With both ends included, repeat exactly the lines of the entries below from the one containing "by apply bytes_leb_total." down to the one containing "revert a. induction", and no others.
══════════
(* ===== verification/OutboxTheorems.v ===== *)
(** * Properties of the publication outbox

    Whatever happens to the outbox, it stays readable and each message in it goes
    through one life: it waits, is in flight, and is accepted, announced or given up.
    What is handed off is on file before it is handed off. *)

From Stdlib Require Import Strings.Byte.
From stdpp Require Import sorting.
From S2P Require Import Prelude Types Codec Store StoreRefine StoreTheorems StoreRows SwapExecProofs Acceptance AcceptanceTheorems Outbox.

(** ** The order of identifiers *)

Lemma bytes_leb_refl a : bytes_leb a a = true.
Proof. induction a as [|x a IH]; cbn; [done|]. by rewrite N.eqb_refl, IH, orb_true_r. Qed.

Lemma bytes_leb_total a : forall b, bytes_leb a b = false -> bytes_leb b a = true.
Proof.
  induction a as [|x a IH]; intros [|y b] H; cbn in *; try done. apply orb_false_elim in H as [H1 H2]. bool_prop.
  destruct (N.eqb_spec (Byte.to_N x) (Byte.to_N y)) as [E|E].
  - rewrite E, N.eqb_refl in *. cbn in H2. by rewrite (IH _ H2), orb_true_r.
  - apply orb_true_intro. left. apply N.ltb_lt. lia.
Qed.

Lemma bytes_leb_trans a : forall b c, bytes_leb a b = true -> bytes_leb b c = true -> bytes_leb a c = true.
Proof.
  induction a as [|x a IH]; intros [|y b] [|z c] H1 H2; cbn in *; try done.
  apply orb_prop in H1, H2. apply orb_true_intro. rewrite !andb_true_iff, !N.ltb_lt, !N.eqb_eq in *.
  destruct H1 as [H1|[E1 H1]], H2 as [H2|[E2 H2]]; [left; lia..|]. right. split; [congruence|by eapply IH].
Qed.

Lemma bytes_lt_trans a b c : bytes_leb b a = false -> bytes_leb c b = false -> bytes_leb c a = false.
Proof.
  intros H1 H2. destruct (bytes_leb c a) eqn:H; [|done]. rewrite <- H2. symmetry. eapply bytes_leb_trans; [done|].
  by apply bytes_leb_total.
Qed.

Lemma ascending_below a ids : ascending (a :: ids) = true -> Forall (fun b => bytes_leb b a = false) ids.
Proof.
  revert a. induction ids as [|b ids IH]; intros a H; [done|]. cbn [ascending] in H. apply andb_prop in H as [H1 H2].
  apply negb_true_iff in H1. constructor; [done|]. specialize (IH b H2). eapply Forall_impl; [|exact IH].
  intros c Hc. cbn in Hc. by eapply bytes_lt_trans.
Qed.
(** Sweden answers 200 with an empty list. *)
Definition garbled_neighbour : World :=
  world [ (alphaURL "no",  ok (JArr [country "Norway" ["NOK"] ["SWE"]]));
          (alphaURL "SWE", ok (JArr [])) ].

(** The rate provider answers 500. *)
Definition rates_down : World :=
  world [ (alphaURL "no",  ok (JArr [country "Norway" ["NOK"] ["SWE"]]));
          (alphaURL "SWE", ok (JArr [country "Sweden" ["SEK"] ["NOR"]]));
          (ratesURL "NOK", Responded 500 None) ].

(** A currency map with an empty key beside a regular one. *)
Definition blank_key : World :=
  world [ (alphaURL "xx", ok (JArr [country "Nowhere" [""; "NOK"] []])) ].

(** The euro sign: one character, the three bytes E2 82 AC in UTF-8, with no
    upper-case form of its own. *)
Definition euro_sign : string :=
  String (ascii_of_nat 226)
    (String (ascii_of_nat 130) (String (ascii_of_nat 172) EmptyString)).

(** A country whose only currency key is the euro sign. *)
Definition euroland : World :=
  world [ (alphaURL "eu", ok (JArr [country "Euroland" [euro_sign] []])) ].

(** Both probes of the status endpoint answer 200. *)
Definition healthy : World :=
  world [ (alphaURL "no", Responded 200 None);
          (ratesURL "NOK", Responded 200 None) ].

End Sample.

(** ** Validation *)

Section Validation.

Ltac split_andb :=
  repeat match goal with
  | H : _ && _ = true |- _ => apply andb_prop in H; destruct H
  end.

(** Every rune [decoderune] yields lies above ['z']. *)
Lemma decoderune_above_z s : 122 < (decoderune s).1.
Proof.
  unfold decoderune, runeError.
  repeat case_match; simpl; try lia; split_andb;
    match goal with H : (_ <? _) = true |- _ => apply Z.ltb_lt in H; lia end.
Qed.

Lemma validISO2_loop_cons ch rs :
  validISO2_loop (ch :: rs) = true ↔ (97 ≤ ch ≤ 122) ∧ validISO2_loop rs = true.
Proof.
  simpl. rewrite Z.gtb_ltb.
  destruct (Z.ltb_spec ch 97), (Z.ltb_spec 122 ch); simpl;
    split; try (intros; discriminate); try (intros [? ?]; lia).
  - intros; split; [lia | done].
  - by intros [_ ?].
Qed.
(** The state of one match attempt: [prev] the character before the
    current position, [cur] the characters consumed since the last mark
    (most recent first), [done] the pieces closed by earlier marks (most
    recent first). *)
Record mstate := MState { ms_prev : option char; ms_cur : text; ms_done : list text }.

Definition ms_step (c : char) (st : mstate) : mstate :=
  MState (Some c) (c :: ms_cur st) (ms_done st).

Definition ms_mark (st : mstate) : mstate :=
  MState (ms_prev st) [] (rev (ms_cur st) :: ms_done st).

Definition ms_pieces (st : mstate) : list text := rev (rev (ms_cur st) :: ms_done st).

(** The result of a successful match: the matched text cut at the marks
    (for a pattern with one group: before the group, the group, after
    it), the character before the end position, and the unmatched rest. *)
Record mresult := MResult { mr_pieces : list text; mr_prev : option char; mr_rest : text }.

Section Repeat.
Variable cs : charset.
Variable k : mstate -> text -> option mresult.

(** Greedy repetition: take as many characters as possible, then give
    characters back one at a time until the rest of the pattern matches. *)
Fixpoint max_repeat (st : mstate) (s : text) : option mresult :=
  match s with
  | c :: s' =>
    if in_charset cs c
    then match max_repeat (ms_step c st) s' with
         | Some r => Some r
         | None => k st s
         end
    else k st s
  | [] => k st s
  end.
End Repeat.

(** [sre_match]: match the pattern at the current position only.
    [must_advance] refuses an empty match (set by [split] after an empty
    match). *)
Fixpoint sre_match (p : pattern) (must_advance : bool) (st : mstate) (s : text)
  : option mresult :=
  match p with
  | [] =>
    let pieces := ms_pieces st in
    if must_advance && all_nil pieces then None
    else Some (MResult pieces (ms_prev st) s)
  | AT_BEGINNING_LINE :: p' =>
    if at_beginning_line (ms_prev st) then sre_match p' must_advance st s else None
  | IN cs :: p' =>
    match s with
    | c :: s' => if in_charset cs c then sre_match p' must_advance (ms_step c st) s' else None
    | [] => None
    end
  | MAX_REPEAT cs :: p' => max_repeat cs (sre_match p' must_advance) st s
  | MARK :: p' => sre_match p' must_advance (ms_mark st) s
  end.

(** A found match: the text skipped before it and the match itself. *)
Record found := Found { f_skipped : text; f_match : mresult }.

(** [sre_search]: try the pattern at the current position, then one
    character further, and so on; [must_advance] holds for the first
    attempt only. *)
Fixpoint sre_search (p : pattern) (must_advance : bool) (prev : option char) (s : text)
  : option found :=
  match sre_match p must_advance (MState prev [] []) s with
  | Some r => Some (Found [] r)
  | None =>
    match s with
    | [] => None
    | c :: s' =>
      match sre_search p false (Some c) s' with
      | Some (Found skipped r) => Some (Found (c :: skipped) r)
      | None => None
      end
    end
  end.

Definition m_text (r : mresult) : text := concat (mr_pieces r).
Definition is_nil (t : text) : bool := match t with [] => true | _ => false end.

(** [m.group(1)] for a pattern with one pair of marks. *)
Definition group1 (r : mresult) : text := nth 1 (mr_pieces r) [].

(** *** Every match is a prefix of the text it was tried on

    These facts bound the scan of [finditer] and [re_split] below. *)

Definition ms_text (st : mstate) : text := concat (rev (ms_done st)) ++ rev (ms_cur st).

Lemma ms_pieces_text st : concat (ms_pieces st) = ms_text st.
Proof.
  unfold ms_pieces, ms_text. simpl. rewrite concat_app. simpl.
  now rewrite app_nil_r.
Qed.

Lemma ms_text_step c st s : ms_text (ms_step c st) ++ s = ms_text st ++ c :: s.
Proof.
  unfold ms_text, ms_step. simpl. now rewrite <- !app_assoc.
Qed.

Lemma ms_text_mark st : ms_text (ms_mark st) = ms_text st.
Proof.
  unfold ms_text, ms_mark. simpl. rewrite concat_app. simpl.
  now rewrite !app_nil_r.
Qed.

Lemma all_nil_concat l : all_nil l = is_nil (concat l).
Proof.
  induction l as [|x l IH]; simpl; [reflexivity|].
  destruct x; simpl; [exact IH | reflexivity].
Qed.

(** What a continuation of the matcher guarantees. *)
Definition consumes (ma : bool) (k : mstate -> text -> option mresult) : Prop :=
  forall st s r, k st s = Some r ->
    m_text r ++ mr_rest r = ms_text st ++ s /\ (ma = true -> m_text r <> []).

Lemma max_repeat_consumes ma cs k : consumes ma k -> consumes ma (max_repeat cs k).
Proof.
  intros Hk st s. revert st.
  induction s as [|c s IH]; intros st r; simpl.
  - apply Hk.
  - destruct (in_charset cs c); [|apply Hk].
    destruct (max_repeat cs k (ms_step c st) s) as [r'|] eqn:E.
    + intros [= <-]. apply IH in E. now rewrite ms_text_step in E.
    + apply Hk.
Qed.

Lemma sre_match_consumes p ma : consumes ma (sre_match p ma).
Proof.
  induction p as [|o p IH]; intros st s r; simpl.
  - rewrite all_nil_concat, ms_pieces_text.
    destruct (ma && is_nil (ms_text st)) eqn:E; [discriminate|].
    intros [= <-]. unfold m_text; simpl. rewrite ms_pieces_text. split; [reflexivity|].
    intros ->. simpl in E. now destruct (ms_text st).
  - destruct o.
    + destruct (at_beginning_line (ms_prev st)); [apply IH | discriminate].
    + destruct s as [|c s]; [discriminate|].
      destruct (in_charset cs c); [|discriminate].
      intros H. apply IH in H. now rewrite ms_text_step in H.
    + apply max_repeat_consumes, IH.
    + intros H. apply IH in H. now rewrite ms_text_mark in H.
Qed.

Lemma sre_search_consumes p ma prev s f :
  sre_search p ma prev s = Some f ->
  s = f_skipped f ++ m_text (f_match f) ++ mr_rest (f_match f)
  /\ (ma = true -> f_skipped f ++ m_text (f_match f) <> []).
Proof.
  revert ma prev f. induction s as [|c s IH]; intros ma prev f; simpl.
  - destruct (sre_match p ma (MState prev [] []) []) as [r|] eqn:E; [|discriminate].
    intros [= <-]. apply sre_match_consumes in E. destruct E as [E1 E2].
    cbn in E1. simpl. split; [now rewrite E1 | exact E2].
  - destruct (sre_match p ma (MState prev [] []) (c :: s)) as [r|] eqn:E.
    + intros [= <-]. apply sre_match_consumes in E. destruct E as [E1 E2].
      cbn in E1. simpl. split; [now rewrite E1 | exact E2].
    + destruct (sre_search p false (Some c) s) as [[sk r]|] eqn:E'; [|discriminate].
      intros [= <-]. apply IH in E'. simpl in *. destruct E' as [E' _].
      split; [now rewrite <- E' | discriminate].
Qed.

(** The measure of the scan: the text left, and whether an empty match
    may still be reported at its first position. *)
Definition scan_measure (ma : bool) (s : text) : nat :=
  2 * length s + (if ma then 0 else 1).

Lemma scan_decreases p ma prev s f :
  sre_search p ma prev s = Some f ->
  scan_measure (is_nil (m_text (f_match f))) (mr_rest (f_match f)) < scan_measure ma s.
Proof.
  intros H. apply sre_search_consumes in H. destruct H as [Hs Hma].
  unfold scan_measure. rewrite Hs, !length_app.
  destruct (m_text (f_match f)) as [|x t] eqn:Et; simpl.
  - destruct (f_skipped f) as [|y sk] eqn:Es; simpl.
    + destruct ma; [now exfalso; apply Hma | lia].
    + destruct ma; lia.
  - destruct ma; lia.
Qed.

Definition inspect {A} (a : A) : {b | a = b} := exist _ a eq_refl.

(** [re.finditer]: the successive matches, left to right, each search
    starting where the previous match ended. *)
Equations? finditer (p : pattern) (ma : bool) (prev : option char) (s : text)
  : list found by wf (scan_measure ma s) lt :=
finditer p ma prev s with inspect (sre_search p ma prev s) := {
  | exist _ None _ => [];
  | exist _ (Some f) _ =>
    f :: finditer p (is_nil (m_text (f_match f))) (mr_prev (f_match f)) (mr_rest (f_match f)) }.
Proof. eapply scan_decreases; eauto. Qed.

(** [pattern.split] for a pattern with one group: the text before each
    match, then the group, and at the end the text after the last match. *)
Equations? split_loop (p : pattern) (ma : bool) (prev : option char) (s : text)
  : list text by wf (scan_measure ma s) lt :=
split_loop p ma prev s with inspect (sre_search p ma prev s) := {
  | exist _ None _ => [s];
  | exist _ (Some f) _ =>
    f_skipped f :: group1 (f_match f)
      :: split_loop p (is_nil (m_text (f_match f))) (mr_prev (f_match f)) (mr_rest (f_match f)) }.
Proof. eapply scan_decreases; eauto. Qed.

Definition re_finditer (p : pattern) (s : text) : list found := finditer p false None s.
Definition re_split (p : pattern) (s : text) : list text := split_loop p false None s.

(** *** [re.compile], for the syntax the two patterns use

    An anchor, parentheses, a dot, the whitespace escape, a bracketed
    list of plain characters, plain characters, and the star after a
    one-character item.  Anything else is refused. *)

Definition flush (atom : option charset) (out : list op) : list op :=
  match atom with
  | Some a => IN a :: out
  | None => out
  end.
══════════
- Answer to this problem -
  by apply bytes_leb_total.
Qed.

Lemma ascending_below a ids : ascending (a :: ids) = true -> Forall (fun b => bytes_leb b a = false) ids.
Proof.
  revert a. induction ids as [|b ids IH]; intros a H; [done|]. cbn [ascending] in H. apply andb_prop in H as [H1 H2].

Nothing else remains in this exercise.